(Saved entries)
____

Lemma bits_testbit xs : ∀ i, 0 ≤ i → Z.testbit (bits xs) i = negb (default 0 (xs !! Z.to_nat i) =? 0).
Proof.
  induction xs as [|x xs IH]; intros i Hi; simpl; [by rewrite Z.bits_0|].
  assert (some_son x = Z.b2z (negb (x =? 0))) as -> by (unfold some_son; by destruct (x =? 0)).
  destruct (decide (i = 0)) as [->|Hi0].
  - rewrite Z.add_comm, Z.testbit_0_r. done.
  - rewrite Z.add_comm. replace i with (Z.succ (i - 1)) at 1 by lia. rewrite Z.testbit_succ_r by lia.
    rewrite IH by lia. replace (Z.to_nat i) with (S (Z.to_nat (i - 1))) by lia. done.
Qed.

Lemma bit_test b i : 0 ≤ i → (Z.land (Z.shiftl 1 i) b =? 0) = negb (Z.testbit b i).
Proof.
  intros Hi. destruct (Z.testbit b i) eqn:Hb; simpl.
  - apply Z.eqb_neq. intros H. apply (f_equal (λ z, Z.testbit z i)) in H.
    rewrite Z.land_spec, Hb, Z.bits_0, Z.shiftl_spec, Z.sub_diag in H by done. done.
  - apply Z.eqb_eq, Z.bits_inj'. intros j Hj. rewrite Z.land_spec, Z.shiftl_spec, Z.bits_0 by done.
    destruct (decide (j = i)) as [->|Hne]; [by rewrite Hb, andb_false_r|].
    apply andb_false_iff. left. destruct (decide (j < i)).
    + by apply Z.testbit_neg_r; lia.
    + replace (j - i) with (Z.succ (j - i - 1)) by lia. change 1 with (2 ^ 0).
      by rewrite Z.pow2_bits_false by lia.
Qed.

Lemma bits_has xs i : 0 ≤ i →
  (Z.land (Z.shiftl 1 i) (bits xs) =? 0) = (default 0 (xs !! Z.to_nat i) =? 0).
Proof. intros Hi. by rewrite bit_test, bits_testbit, negb_involutive. Qed.

Lemma count_bits_present n : ∀ xs s, count_bits n (bits xs) s = s + Z.of_nat (length (present (take n xs))).
Proof.
  induction n as [|n IH]; intros xs s; simpl; [lia|].
  assert (Hx : Z.shiftr (bits xs) 1 = bits (tail xs) ∧ Z.land (bits xs) 1 = some_son (default 0 (head xs))).
  { destruct xs as [|x xs]; simpl; [done|]. rewrite Z.shiftr_div_pow2 by done.
    change (Z.land ?y 1) with (Z.land y (Z.ones 1)). rewrite Z.land_ones by done. change (2 ^ 1) with 2.
    rewrite Z.mul_comm, Z.div_add, Z_mod_plus_full by done.
    by destruct (some_son_cases x) as [[-> _]|[-> _]]. }
  destruct Hx as [-> ->]. rewrite IH. destruct xs as [|x xs]; [unfold some_son; simpl; rewrite take_nil; simpl; lia|].
  simpl. unfold present. rewrite filter_cons.
  destruct (some_son_cases x) as [[-> ?]|[-> ?]]; case_decide; simpl; try done; lia.
Qed.

Lemma index_present xs i : 0 ≤ i → default 0 (xs !! Z.to_nat i) ≠ 0 →
  ast_bitmap_to_index (bits xs) i = Ret (Z.of_nat (length (present (take (Z.to_nat i) xs)))).
Proof.
  intros Hi Hx. unfold ast_bitmap_to_index. rewrite bits_has, (proj2 (Z.eqb_neq _ _) Hx) by done.
  rewrite count_bits_present. f_equal.
Qed.

Lemma present_lookup xs i x : xs !! i = Some x → x ≠ 0 →
  present xs !! length (present (take i xs)) = Some x.
Proof.
  intros Hi Hx. assert (present xs = present (take i xs) ++ x :: present (drop (S i) xs)) as ->.
  { rewrite <-(take_drop_middle xs i x Hi) at 1. unfold present.
    by rewrite list.filter_app, filter_cons_True. }
  by rewrite lookup_app_r, Nat.sub_diag.
Qed.

Lemma count_present xs : length xs = MCXX_MAX_AST_CHILDREN →
  ast_count_bitmap (bits xs) = Z.of_nat (length (present xs)).
Proof.
  intros Hl. unfold ast_count_bitmap. rewrite count_bits_present, take_ge by lia. lia.
Qed.

Lemma count_bits_zero n s : count_bits n 0 s = s.
Proof. revert s. induction n as [|n IH]; intros s; simpl; [done|]. by rewrite Z.add_0_r. Qed.

(** The two variants of the index agree. *)
Lemma count_bits_mask n : ∀ b k s, (k ≤ n)%nat → 0 ≤ b →
  count_bits n (Z.land b (Z.ones (Z.of_nat k))) s = count_bits k b s.
Proof.
  induction n as [|n IH]; intros b k s Hk Hb.
  - by replace k with 0%nat by lia.
  - destruct k as [|k].
    + change (Z.ones (Z.of_nat 0)) with 0. rewrite Z.land_0_r. apply count_bits_zero.
    + simpl count_bits. rewrite <-(IH (Z.shiftr b 1) k) by (try apply Z.shiftr_nonneg; lia).
      f_equal.
      * apply Z.bits_inj'. intros j Hj. rewrite Z.shiftr_spec, !Z.land_spec, Z.shiftr_spec by done.
        f_equal. rewrite !Z.testbit_ones_nonneg by lia. destruct (Z.ltb_spec (j + 1) (Z.of_nat (S k)));
          destruct (Z.ltb_spec j (Z.of_nat k)); lia || done.
      * f_equal. rewrite <-Z.land_assoc. f_equal. change 1 with (Z.ones 1). apply Z.bits_inj'. intros j Hj.
        rewrite Z.land_spec, !Z.testbit_ones_nonneg by lia.
        destruct (Z.ltb_spec j 1); [|by rewrite andb_false_r].
        by rewrite (proj2 (Z.ltb_lt _ _)) by lia.
Qed.

Lemma index_variants b i : 0 ≤ i < 32 → 0 ≤ b < 2 ^ 32 →
  ast_bitmap_to_index_builtin b i = ast_bitmap_to_index b i.
Proof.
  intros Hi Hb. unfold ast_bitmap_to_index_builtin, ast_bitmap_to_index, popcount.
  split_if; [done|]. f_equal.
  assert (u32 (Z.lnot (u32 (Z.shiftl (u32 (Z.lnot 0)) i))) = Z.ones i) as ->.
  { change (u32 (Z.lnot 0)) with (Z.ones 32). unfold wrapu. rewrite <-!Z.land_ones by done.
    apply Z.bits_inj'. intros j Hj.
    rewrite !Z.land_spec, Z.lnot_spec, Z.land_spec, Z.shiftl_spec, (Z.testbit_ones_nonneg 32 j), (Z.testbit_ones_nonneg i j) by lia.
    destruct (Z.ltb_spec j 32), (Z.ltb_spec j i); try lia; rewrite ?andb_false_r, ?andb_true_r; try done.
    - by rewrite Z.testbit_neg_r by lia.
    - rewrite Z.testbit_ones_nonneg by lia. by rewrite (proj2 (Z.ltb_lt _ _)) by lia. }
  rewrite <-(Z2Nat.id i) at 1 by lia. apply count_bits_mask; lia.
Qed.

(** ** Steps of the code in the logic *)

Section steps.
Context `{!ghost_mapG Σ Z block} (γ : gname).
Notation "p ↦ b" := (p ↪[γ] b)%I (at level 20, b at level 30).

Lemma wp_lift {A} (x : A) Φ : Φ x ⊢ wp γ (lift (Ret x)) Φ.
Proof. apply wp_ret. Qed.

Lemma wp_node p n Φ : p ↦ Node n -∗ (p ↦ Node n -∗ Φ n) -∗ wp γ (node p) Φ.
Proof.
  iIntros "Hp H". unfold node. iApply (wp_ld_bind with "Hp"). iIntros "Hp". iApply wp_lift. by iApply "H".
Qed.

Lemma wp_fld {A} (f : AST_tag → A) p n Φ : p ↦ Node n -∗ (p ↦ Node n -∗ Φ (f n)) -∗ wp γ (fld f p) Φ.
Proof.
  iIntros "Hp H". unfold fld. iApply wp_bind. iApply (wp_node with "Hp"). iIntros "Hp".
  iApply wp_ret. by iApply "H".
Qed.

Lemma wp_upd f p n Φ : p ↦ Node n -∗ (p ↦ Node (f n) -∗ Φ tt) -∗ wp γ (upd f p) Φ.
Proof.
  iIntros "Hp H". unfold upd. iApply wp_bind. iApply (wp_node with "Hp"). iIntros "Hp".
  iApply (wp_st with "Hp"). iExact "H".
Qed.

Lemma wp_vec_get v os i x Φ : os !! i = Some (Some x) →
  v ↦ Vec os -∗ (v ↦ Vec os -∗ Φ x) -∗ wp γ (vec_get v (Z.of_nat i)) Φ.
Proof.
  iIntros (Hi) "Hv H". unfold vec_get. iApply (wp_ld_bind with "Hv"). iIntros "Hv". simpl.
  iApply wp_bind. iApply wp_lift. rewrite (proj2 (Z.ltb_ge _ _)) by lia. rewrite Nat2Z.id, Hi. simpl.
  iApply wp_bind. iApply wp_lift. iApply wp_lift. by iApply "H".
Qed.

Lemma wp_vec_set v os i x Φ : (i < length os)%nat →
  v ↦ Vec os -∗ (v ↦ Vec (<[i := Some x]> os) -∗ Φ tt) -∗ wp γ (vec_set v (Z.of_nat i) x) Φ.
Proof.
  iIntros (Hi) "Hv H". unfold vec_set. iApply (wp_ld_bind with "Hv"). iIntros "Hv". simpl.
  iApply wp_bind. iApply wp_lift. rewrite (proj2 (Z.ltb_ge _ _)), (proj2 (Z.leb_gt _ _)), Nat2Z.id by lia. simpl.
  iApply (wp_st with "Hv"). iExact "H".
Qed.

Lemma wp_alloc b Φ : (∀ p, ⌜0 < p ∧ Z.testbit p 0 = false⌝ -∗ p ↦ b -∗ Φ p) -∗ wp γ (alloc b) Φ.
Proof.
  iIntros "H" (m) "Hm". set (f := fresh_address m). set (p := f + f mod 2).
  pose proof (fresh_address_above m) as [Hpos Habove].
  assert (Hp : f ≤ p) by (unfold p; pose proof (Z.mod_pos_bound f 2); lia).
  iMod (ghost_map_insert p b with "Hm") as "[Hm Hp]".
  { apply eq_None_not_Some. intros Hs. apply Habove in Hs. fold f in Hs. lia. }
  iModIntro. iExists p, _. iFrame "Hm". iSplit; [done|]. iApply ("H" with "[%] Hp"). split; [lia|].
  rewrite Z.bit0_odd. unfold p. rewrite Z.odd_add, <-Z.bit0_mod, Z.bit0_odd.
  by destruct (Z.odd f).
Qed.

(** An array of children or interpretations, which is [NULL] when it is empty *)
Definition vec (v : Z) (os : list (option Z)) : iProp Σ :=
  match os with [] => ⌜v = 0⌝ | _ => ⌜v ≠ 0⌝ ∗ v ↦ Vec os end.

Lemma vec_cons v os : os ≠ [] → vec v os ⊣⊢ ⌜v ≠ 0⌝ ∗ v ↦ Vec os.
Proof. by destruct os. Qed.

Lemma wp_get v os i x Φ : os !! i = Some (Some x) →
  vec v os -∗ (vec v os -∗ Φ x) -∗ wp γ (vec_get v (Z.of_nat i)) Φ.
Proof.
  iIntros (Hi) "Hv H". assert (os ≠ []) as Hos by (by intros ->).
  rewrite vec_cons by done. iDestruct "Hv" as (Hv) "Hv". iApply (wp_vec_get with "Hv"); [done|].
  iIntros "Hv". iApply "H". by iFrame.
Qed.

Lemma wp_set v os i x Φ : (i < length os)%nat →
  vec v os -∗ (vec v (<[i := Some x]> os) -∗ Φ tt) -∗ wp γ (vec_set v (Z.of_nat i) x) Φ.
Proof.
  iIntros (Hi) "Hv H". assert (os ≠ []) as Hos by (intros ->; simpl in Hi; lia).
  rewrite vec_cons by done. iDestruct "Hv" as (Hv) "Hv". iApply (wp_vec_set with "Hv"); [done|].
  iIntros "Hv". iApply "H". rewrite vec_cons; [by iFrame|]. intros He. apply (f_equal length) in He.
  rewrite length_insert in He. destruct os; done.
Qed.

Lemma wp_NEW_VEC n Φ : (∀ v, vec v (replicate n None) -∗ Φ v) -∗ wp γ (NEW_VEC (Z.of_nat n)) Φ.
Proof.
  iIntros "H". unfold NEW_VEC. destruct (Z.eqb_spec (Z.of_nat n) 0) as [Hn|Hn].
  - replace n with 0%nat by lia. iApply wp_ret. by iApply "H".
  - iApply wp_alloc. iIntros (p [Hp _]) "Hp". iApply "H". rewrite Nat2Z.id.
    rewrite vec_cons by (destruct n; done). iFrame. iPureIntro. lia.
Qed.

Lemma wp_DELETE_vec v os Φ : vec v os -∗ Φ tt -∗ wp γ (DELETE v) Φ.
Proof.
  iIntros "Hv H". unfold DELETE. destruct os as [|o os].
  - iDestruct "Hv" as %->. by iApply wp_ret.
  - iDestruct "Hv" as (Hv) "Hv". rewrite (proj2 (Z.eqb_neq _ _) Hv). iApply (wp_xfree with "Hv"). iExact "H".
Qed.

(** Bind forms for the tactic below *)
Lemma wp_fld_bind {A B} (f : AST_tag → A) p n (k : A → mem B) Φ :
  p ↦ Node n -∗ (p ↦ Node n -∗ wp γ (k (f n)) Φ) -∗ wp γ (fld f p ≫= k) Φ.
Proof. iIntros "Hp H". iApply wp_bind. iApply (wp_fld with "Hp"). iExact "H". Qed.

Lemma wp_node_bind {B} p n (k : AST_tag → mem B) Φ :
  p ↦ Node n -∗ (p ↦ Node n -∗ wp γ (k n) Φ) -∗ wp γ (node p ≫= k) Φ.
Proof. iIntros "Hp H". iApply wp_bind. iApply (wp_node with "Hp"). iExact "H". Qed.

Lemma wp_upd_bind {B} f p n (k : unit → mem B) Φ :
  p ↦ Node n -∗ (p ↦ Node (f n) -∗ wp γ (k tt) Φ) -∗ wp γ (upd f p ≫= k) Φ.
Proof. iIntros "Hp H". iApply wp_bind. iApply (wp_upd with "Hp"). iExact "H". Qed.

Lemma wp_lift_bind {A B} (x : A) (k : A → mem B) Φ : wp γ (k x) Φ ⊢ wp γ (lift (Ret x) ≫= k) Φ.
Proof. iIntros "H". iApply wp_bind. by iApply wp_lift. Qed.
End steps.

#[global] Typeclasses Opaque vec.

Ltac ast_unfold :=
  unfold ast_get_kind, ast_get_parent, ast_get_text, ast_set_kind, ast_set_parent, ast_set_text.

Ltac astep :=
  lazymatch goal with
  | |- envs_entails _ (wp _ ((_ ≫= _) ≫= _) _) => iApply wp_bind_assoc
  | |- envs_entails _ (wp _ (mret _ ≫= _) _) => iApply wp_ret_bind
  | |- envs_entails _ (wp _ (lift (Ret _) ≫= _) _) => iApply wp_lift_bind
  | |- envs_entails _ (wp _ (fld _ ?p ≫= _) _) =>
      points_to_hyp p ltac:(fun H => iApply (wp_fld_bind with H); iIntros H)
  | |- envs_entails _ (wp _ (node ?p ≫= _) _) =>
      points_to_hyp p ltac:(fun H => iApply (wp_node_bind with H); iIntros H)
  | |- envs_entails _ (wp _ (upd _ ?p ≫= _) _) =>
      points_to_hyp p ltac:(fun H => iApply (wp_upd_bind with H); iIntros H)
  | |- envs_entails _ (wp _ (fld _ ?p) _) =>
      points_to_hyp p ltac:(fun H => iApply (wp_fld with H); iIntros H)
  | |- envs_entails _ (wp _ (upd _ ?p) _) =>
      points_to_hyp p ltac:(fun H => iApply (wp_upd with H); iIntros H)
  | |- envs_entails _ (wp _ (mret _) _) => iApply wp_ret
  | |- envs_entails _ (wp _ (lift (Ret _)) _) => iApply wp_lift
  end;
  cbn beta iota; cbn [node_type bitmap_sons num_ambig parent locus text children expr_info set_node_type
    set_bitmap set_num_ambig set_parent set_locus set_text set_children set_expr_info].

Ltac asteps := repeat astep.

(** ** A node and its children *)

(** The fields that the tree structure does not use *)
Record label := Label {
  l_kind : node_t; l_locus : Z; l_text : option string; l_num : option Z; l_info : Z }.

Definition mk_node (l : label) (b p v : Z) : AST_tag :=
  AST (l_kind l) b (l_num l) p (l_locus l) (l_text l) v (l_info l).

Definition son (xs : list Z) (i : nat) : Z := default 0 (xs !! i).

Lemma land_bits xs : length xs = 4%nat → Z.land (bits xs) 15 = bits xs.
Proof.
  intros Hl. change 15 with (Z.ones 4). apply Z.bits_inj'. intros j Hj.
  rewrite Z.land_spec, Z.testbit_ones_nonneg, bits_testbit by lia.
  destruct (Z.ltb_spec j 4); [by rewrite andb_true_r|]. rewrite andb_false_r.
  by rewrite lookup_ge_None_2 by lia.
Qed.

(** The bitmap with one more or one less son *)
Lemma bits_insert xs i c : (i < length xs)%nat → bits (<[i := c]> xs) =
  if c =? 0 then Z.land (bits xs) (Z.lnot (Z.shiftl 1 (Z.of_nat i)))
  else Z.lor (bits xs) (Z.shiftl 1 (Z.of_nat i)).
Proof.
  intros Hi. apply Z.bits_inj'. intros j Hj. rewrite bits_testbit by done.
  assert (Hb : Z.testbit (Z.shiftl 1 (Z.of_nat i)) j = bool_decide (j = Z.of_nat i)).
  { rewrite Z.shiftl_spec by done. case_bool_decide as E; [subst; by rewrite Z.sub_diag|].
    destruct (decide (j < Z.of_nat i)); [apply Z.testbit_neg_r; lia|].
    change 1 with (2 ^ 0). apply Z.pow2_bits_false. lia. }
  destruct (decide (j = Z.of_nat i)) as [->|Hne].
  - rewrite Nat2Z.id, list_lookup_insert_eq by done. simpl. destruct (c =? 0).
    + by rewrite Z.land_spec, Z.lnot_spec, Hb, bool_decide_eq_true_2, andb_false_r by done.
    + by rewrite Z.lor_spec, Hb, bool_decide_eq_true_2, orb_true_r by done.
  - rewrite list_lookup_insert_ne by lia. rewrite bool_decide_eq_false_2 in Hb by done.
    destruct (c =? 0).
    + by rewrite Z.land_spec, Z.lnot_spec, Hb, andb_true_r, bits_testbit by done.
    + by rewrite Z.lor_spec, Hb, orb_false_r, bits_testbit by done.
Qed.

____

What you need to do: Looking through the records, copy out every line in which the word "astep" is found.

Written solution:
Ltac astep :=
Ltac asteps := repeat astep.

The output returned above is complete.